Because of their individual releases, "Automatic" / "Time Will Tell" has sold 2,062,780 copies together, effectively marking it as the second highest-selling single of 1999, just behind "Dango 3 Kyodai" which was a collaborative release between Kentaro Hayami, Ayumi Shigemori, Sunflower Kids, and the Dumpling choir. Furthermore, it is the second highest-selling single by a female artist, only behind Namie Amuro's hit "Can You Celebrate?" which has amassed 2.750 million copies in the region. It was certified million by the Recording Industry Association of Japan (RIAJ) for physical shipments.

==Promotion and cover versions==
An accompanying music video was directed and produced by Tomu Izawa, and despite Utada's previous musical work, it is their visual debut.

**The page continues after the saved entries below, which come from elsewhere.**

Lemma descriptor_loop_owned drop now d r : forall o w,
  let '(r', _, w') := descriptor_loop A drop now d r o w in
  held r' = held r /\ (Forall clean r -> Forall clean r') /\
  md_open w' = md_open w /\ md_next w' = md_next w.
Proof.
  induction r as [|e r IH]; intros o w; [done|]. cbn [descriptor_loop].
  assert (Hkeep : forall e' o w, handles e' = handles e -> (clean e -> clean e') ->
    let '(r', o, w') := descriptor_loop A drop now d r o w in
    held (e' :: r') = held (e :: r) /\ (Forall clean (e :: r) -> Forall clean (e' :: r')) /\
    md_open w' = md_open w /\ md_next w' = md_next w).
  { intros e' o0 w0 He Hcl. specialize (IH o0 w0). destruct (descriptor_loop _ _ _ _ r o0 w0) as [[r' o'] w'].
    destruct IH as (Hh & Hc & Ho). unfold held in *. rewrite !bind_cons, He, Hh. split; [done|].
    split; [|done]. intros [H1 H2]%Forall_cons. constructor; auto. }
  destruct (_ || _); [|destruct (_ && _)].
  - specialize (Hkeep e o w eq_refl id). by destruct (descriptor_loop _ _ _ _ r o w) as [[r' o'] w'].
  - specialize (Hkeep e o w eq_refl id). by destruct (descriptor_loop _ _ _ _ r o w) as [[r' o'] w'].
  - set (e' := if rate_limited e then _ else e).
    pose proof (publish_to_media (ce_descriptor_publication e') (MDescriptor d) w) as Hm.
    unfold tp_producer_publish_descriptor_to. destruct (publish_to A _ _ w) as [result w1].
    specialize (Hkeep e' (offered drop result o) w1).
    destruct (descriptor_loop _ _ _ _ r _ w1) as [[r' o'] w'].
    destruct Hkeep as (H1 & H2 & H3 & H4); try by (unfold e'; destruct (rate_limited e)).
    destruct Hm as [H5 H6]. repeat (split; [done|]). split; congruence.
Qed.

Lemma progress_loop_media pr r : forall o w,
  let '(_, w') := progress_loop A pr r o w in md_open w' = md_open w /\ md_next w' = md_next w.
Proof.
  induction r as [|e r IH]; intros o w; [done|]. cbn [progress_loop]. destruct (_ || _); [apply IH|].
  pose proof (publish_to_media (ce_control_publication e) (MProgress pr) w) as Hm.
  unfold tp_producer_publish_progress_to. destruct (publish_to A _ _ w) as [result w1].
  specialize (IH (offered false result o) w1). destruct (progress_loop A pr r _ w1) as [o' w'].
  destruct IH, Hm. split; congruence.
Qed.

(** The next [serve] of the goal, with what is owned after it. *)
Tactic Notation "serve_owned" hyp(H) "as" simple_intropattern(pat) :=
  match goal with
  | |- context [serve A ?b ?c ?s ?p ?w] =>
    let Hs := fresh "Hs" in
    pose proof (owned_serve b c s p _ w H) as Hs; destruct (serve A b c s p w) as pat;
    clear H; rename Hs into H
  end.

Lemma hello_owned m hello now w p :
  cm_producer m = Some p -> Forall clean (cm_registry m) -> owned others (held (cm_registry m)) w ->
  let '(_, m', w') := tp_consumer_manager_handle_hello A m hello now w in
  cm_producer m' = Some p /\ Forall clean (cm_registry m') /\ owned others (held (cm_registry m')) w'.
Proof.
  intros Hp Hc Ho. unfold tp_consumer_manager_handle_hello. rewrite Hp.
  destruct (tp_consumer_request_validate hello) as [request|e]; [|done].
  pose proof (held_update (cm_registry m) hello now Hc) as Hu.
  pose proof (update_lookup (cm_registry m) hello now) as Hl.
  destruct (tp_consumer_registry_update (cm_registry m) hello now) as [[i|e] r].
  2:{ destruct Hu as [Hh Hc']. simpl. by rewrite Hh. }
  destruct Hu as [Hh Hc']. destruct (Hl i r eq_refl) as (entry & He & Hin). rewrite He. simpl default.
  destruct (held_insert r i entry entry He) as (rest & Hr & _). rewrite <- Hh in Ho.
  apply (owned_perm _ _ _ Hr) in Ho. unfold handles in Ho. rewrite <- (assoc_L (++)) in Ho.
  serve_owned Ho as [[dp descriptor] w1].
  apply (owned_perm _ (option_list (ce_control_publication entry) ++ option_list dp ++ rest)) in Ho;
    [|rewrite !(assoc_L (++)); f_equiv; apply Permutation_app_comm].
  serve_owned Ho as [[cp control] w2].
  cbv zeta.
  match goal with |- context [tp_producer_send_consumer_config A p ?c w2] => set (config := c) end.
  pose proof (owned_config p config _ w2 Ho) as Hf.
  destruct (tp_producer_send_consumer_config A p config w2) as [sent w3]. simpl in *.
  split; [exact Hp|]. split.
  - apply Forall_insert; [done|]. intros Hu. simpl in Hu. congruence.
  - destruct (held_insert r i entry (with_publications entry dp cp) He) as (rest' & Hr1 & Hr2).
    eapply owned_perm; [|exact Hf]. rewrite Hr2. unfold handles. simpl.
    rewrite Hr in Hr1. apply Permutation_app_inv_l in Hr1. rewrite <- Hr1.
    rewrite !(assoc_L (++)). f_equiv. apply Permutation_app_comm.
Qed.

Lemma step_owned producer op m w p :
  cm_producer m = Some p -> Forall clean (cm_registry m) -> owned others (held (cm_registry m)) w ->
  let '(_, m', w') := manager_step A producer op m w in
  cm_producer m' = Some p /\ Forall clean (cm_registry m') /\ owned others (held (cm_registry m')) w'.
Proof.
  intros Hp Hc Ho. destruct op as [hello now|id now|now st|now d|pr|uri|en]; cbn [manager_step]; try done.
  - pose proof (hello_owned m hello now w p Hp Hc Ho) as H.
    by destruct (tp_consumer_manager_handle_hello A m hello now w) as [[r m'] w'].
  - unfold tp_consumer_manager_touch, tp_consumer_manager_find_entry.
    destruct (find_index _ _) as [i|] eqn:Hf; [|done].
    apply find_consumer in Hf as (e & Hi & Hu & _). simpl. rewrite (alter_insert _ _ _ _ Hi).
    rewrite (held_replace _ i e) by done. split; [done|]. split; [|done].
    apply Forall_insert; [done|]. exact (Forall_lookup_1 _ _ _ _ Hc Hi).
  - unfold tp_consumer_manager_sweep. pose proof (owned_sweep (cm_registry m) now st [] w) as H.
    rewrite app_nil_r in H. specialize (H Ho Hc).
    destruct (tp_consumer_registry_sweep _ _ _ w) as [[n r'] w']. rewrite app_nil_r in H.
    by destruct H.
  - unfold tp_producer_publish_descriptor.
    pose proof (descriptor_loop_owned (pr_drop_unconnected_descriptors producer) now d (cm_registry m)
      {| fo_failed := false; fo_published := false; fo_published_ok := false |} w) as H.
    destruct (descriptor_loop _ _ _ _ _ _ w) as [[r' o] w']. destruct H as (Hh & Hc' & H1 & H2).
    assert (Ho' : owned others (held r') w') by (rewrite Hh; by apply (owned_media _ w)).
    destruct (pr_descriptor_publication producer) as [pub|].
    + unfold tp_producer_publish_descriptor_to.
      pose proof (publish_to_media (Some pub) (MDescriptor d) w') as Hm.
      destruct (publish_to A _ _ w') as [result w'']. destruct Hm as [H3 H4].
      apply (owned_media _ w' w'' H3 H4) in Ho'. destruct (negb _); simpl; auto.
    + destruct (negb _); simpl; auto.
  - unfold tp_producer_publish_progress.
    pose proof (progress_loop_media pr (cm_registry m)
      {| fo_failed := false; fo_published := false; fo_published_ok := false |} w) as H.
    destruct (progress_loop _ _ _ _ w) as [o w']. destruct H as [H1 H2].
    apply (owned_media _ w w' H1 H2) in Ho.
    destruct (pr_control_publication producer) as [pub|].
    + unfold tp_producer_publish_progress_to.
      pose proof (publish_to_media (Some pub) (MProgress pr) w') as Hm.
      destruct (publish_to A _ _ w') as [result w'']. destruct Hm as [H3 H4].
      apply (owned_media _ w' w'' H3 H4) in Ho. by destruct (negb _).
    + by destruct (negb _).
Qed.
(** [tracker_capacity] is the length of the tracker, 0 when it is NULL; of the
    callbacks only their presence is kept. *)
Record tp_progress_poller_t := {
  pl_on_progress : bool;
  pl_tracker : ptr (list tp_progress_tracker_entry_t);
  pl_tracker_cursor : nat;
  pl_header_nslots : Z;
  pl_max_payload_bytes : Z;
  pl_validator : bool;
}.

Definition tracker_capacity (p : tp_progress_poller_t) : nat :=
  match pl_tracker p with NULL => 0%nat | Some t => length t end.

Definition with_tracker (p : tp_progress_poller_t) (t : ptr (list tp_progress_tracker_entry_t))
    (cursor : nat) : tp_progress_poller_t :=
  {| pl_on_progress := pl_on_progress p; pl_tracker := t; pl_tracker_cursor := cursor;
     pl_header_nslots := pl_header_nslots p; pl_max_payload_bytes := pl_max_payload_bytes p;
     pl_validator := pl_validator p |}.

Definition with_nslots (p : tp_progress_poller_t) (nslots : Z) : tp_progress_poller_t :=
  {| pl_on_progress := pl_on_progress p; pl_tracker := pl_tracker p;
     pl_tracker_cursor := pl_tracker_cursor p; pl_header_nslots := nslots;
     pl_max_payload_bytes := pl_max_payload_bytes p; pl_validator := pl_validator p |}.

(** [alloc]: [calloc] succeeds. *)
Definition tp_progress_poller_resize (alloc : bool) (capacity : nat) (p : tp_progress_poller_t)
    : res unit * tp_progress_poller_t :=
  if (capacity =? 0)%nat then (Err EINVAL, p)
  else if (capacity <=? tracker_capacity p)%nat then (Ok tt, p)
  else if negb alloc then (Err ENOMEM, p)
  else
    let old := default [] (pl_tracker p) in
    (Ok tt, with_tracker p (Some (old ++ replicate (capacity - length old) zero_tracker_entry))
              (if (capacity <=? pl_tracker_cursor p)%nat then 0%nat else pl_tracker_cursor p)).

Definition same_frame (v : tp_frame_progress_t) (e : tp_progress_tracker_entry_t) : bool :=
  te_in_use e && (te_seq e =? fp_seq v) && (te_stream_id e =? fp_stream_id v) &&
  (te_epoch e =? fp_epoch v).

It depicts the singer in a red and white room singing the track while a pictorial slideshow of them is played throughout the visual. The clip was included on their 1999 DVD collection Singles Clip Collection Vol. 1, and subsequently on the 15th anniversary edition of First Love, which included all the visuals from the record. In order to promote the single, Utada performed it on two concert tours; its first appearance was during their Bohemian Summer tour in 2000, where it was scheduled as one of the opening numbers. 11 years later, its most recent appearance was during their December 2010 show Wild Life. In 2014, musicians Tofubeats and Bonnie Pink collaborated to record the song for Utada Hikaru no Uta, a tribute album celebrating 15 years since Utada's debut. Tofubeats took only three hours to create the backing track for the cover.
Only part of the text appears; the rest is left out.